For 2006, four states in the region, Massachusetts, New Hampshire, Rhode Island, and Connecticut, joined 12 others nationwide, where the number of deaths caused by drugs had overtaken traffic fatalities. This was due in part to declining traffic fatalities, and in part to increased deaths caused by prescription drugs.

Data from 2008 comparing national obesity rates by state, four of the six lowest obesity states were Connecticut, Massachusetts, Vermont and Rhode Island.

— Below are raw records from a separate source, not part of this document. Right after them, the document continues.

(** * Realtime load predictions: feature engineers, feature reconciler and
      recursive forecaster

    A shallow embedding of the prediction scripts

      - [src/ml_engine/prediction/rf_predict.py]        (modules [RfPredict]
        and [RfLoad])
      - [src/ml_engine/v2/prediction/future_predict.py] (module [FuturePredict])
      - [src/ml_engine/v2/prediction/predict.py]        (modules [Predict]
        and [PredictFeatures])

    Numbers are exact rationals ([Q]): rounding, overflow and the arithmetic
    of infinities are outside the embedding.  A missing value (NaN, None,
    NaT) is the cell [NaN].  Timestamps are seconds since the epoch.
    Printing is left out, as are values the scripts compute only to print
    them or never use.  Functions of numpy, pandas and scikit-learn whose result is not
    fixed by the scripts (square root, sine, cosine, the string parsers, the
    Gaussian generator, the fitted scaler and the regressor) are fields of the
    class [Lib] or arguments. *)

From Stdlib Require Import String Ascii DecimalString.
From Stdlib Require Import QArith ZArith Qround Bool Lia Lqa List.
From Stdlib Require Import Permutation DecimalNat.
Import ListNotations.

Local Open Scope string_scope.
Local Open Scope list_scope.
Local Open Scope Q_scope.
Set Warnings "-register-all".

(** ** Python: exceptions, built-in [min] and [max], negative indices *)

Module Py.

Inductive exn : Type :=
| KeyError (key : string)
| IndexError
| ValueError
| TypeError
| Unmodelled.  (* the input leaves the domain of the embedding *)

Inductive res (A : Type) : Type :=
| Ok (a : A)
| Raise (e : exn).

Arguments Ok {A} a.
Arguments Raise {A} e.

Definition bind {A B : Type} (c : res A) (k : A -> res B) : res B :=
  match c with
  | Ok a => k a
  | Raise e => Raise e
  end.

Definition is_ok {A : Type} (c : res A) : bool :=
  match c with Ok _ => true | Raise _ => false end.

(** [min(a, b)] keeps [a] unless [b < a]; [max(a, b)] keeps [a] unless
    [b > a]. *)
Definition min (a b : Q) : Q := if Qlt_le_dec b a then b else a.
Definition max (a b : Q) : Q := if Qlt_le_dec a b then b else a.

(** [l[-k]] for [k >= 1]. *)
Definition index_neg {A : Type} (l : list A) (k : nat) : res A :=
  match k with
  | O => Raise Unmodelled
  | S _ =>
      if (k <=? length l)%nat
      then match nth_error l (length l - k) with
           | Some a => Ok a
           | None => Raise IndexError
           end
      else Raise IndexError
  end.

(** [l[0]]. *)
Definition first {A : Type} (l : list A) : res A :=
  match l with
  | a :: _ => Ok a
  | [] => Raise IndexError
  end.

(** [str(n)] for a natural number. *)
Definition str (n : nat) : string := NilEmpty.string_of_uint (Nat.to_uint n).

Fixpoint mapM {A B : Type} (f : A -> res B) (l : list A) : res (list B) :=
  match l with
  | [] => Ok []
  | a :: r =>
      bind (f a) (fun b => bind (mapM f r) (fun bs => Ok (b :: bs)))
  end.

Fixpoint foldM {A S : Type} (f : S -> A -> res S) (l : list A) (s : S)
  : res S :=
  match l with
  | [] => Ok s
  | a :: r => bind (f s a) (foldM f r)
  end.

End Py.

Import Py.

Declare Scope res_scope.
Delimit Scope res_scope with res.
Notation "x <- c ;; k" := (bind c (fun x => k))
  (at level 61, c at next level, right associativity) : res_scope.
Notation "' p <- c ;; k" := (bind c (fun x => let p := x in k))
  (at level 61, p pattern, c at next level, right associativity) : res_scope.
Local Open Scope res_scope.

Infix "+++" := String.append (at level 60, right associativity).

New Hampshire and Maine had the 15th and 18th lowest obesity rates, making New England the least overweight part of the U.S.

In 2008, three of New England's states had the fewest uninsured motorists (out of the top five states); Massachusetts – 1%, Maine – 4%, and Vermont – 6%.

In 2006, Massachusetts adopted health care reform that requires nearly all state residents obtain health insurance, which served as an important model for the federal 2010 Patient Protection and Affordable Care Act.

Nursing home care can be expensive in the region. A private room in Connecticut averaged $125,925 annually. A one-bedroom in an assisted living facility averaged $55,137 in Massachusetts. Both are national highs.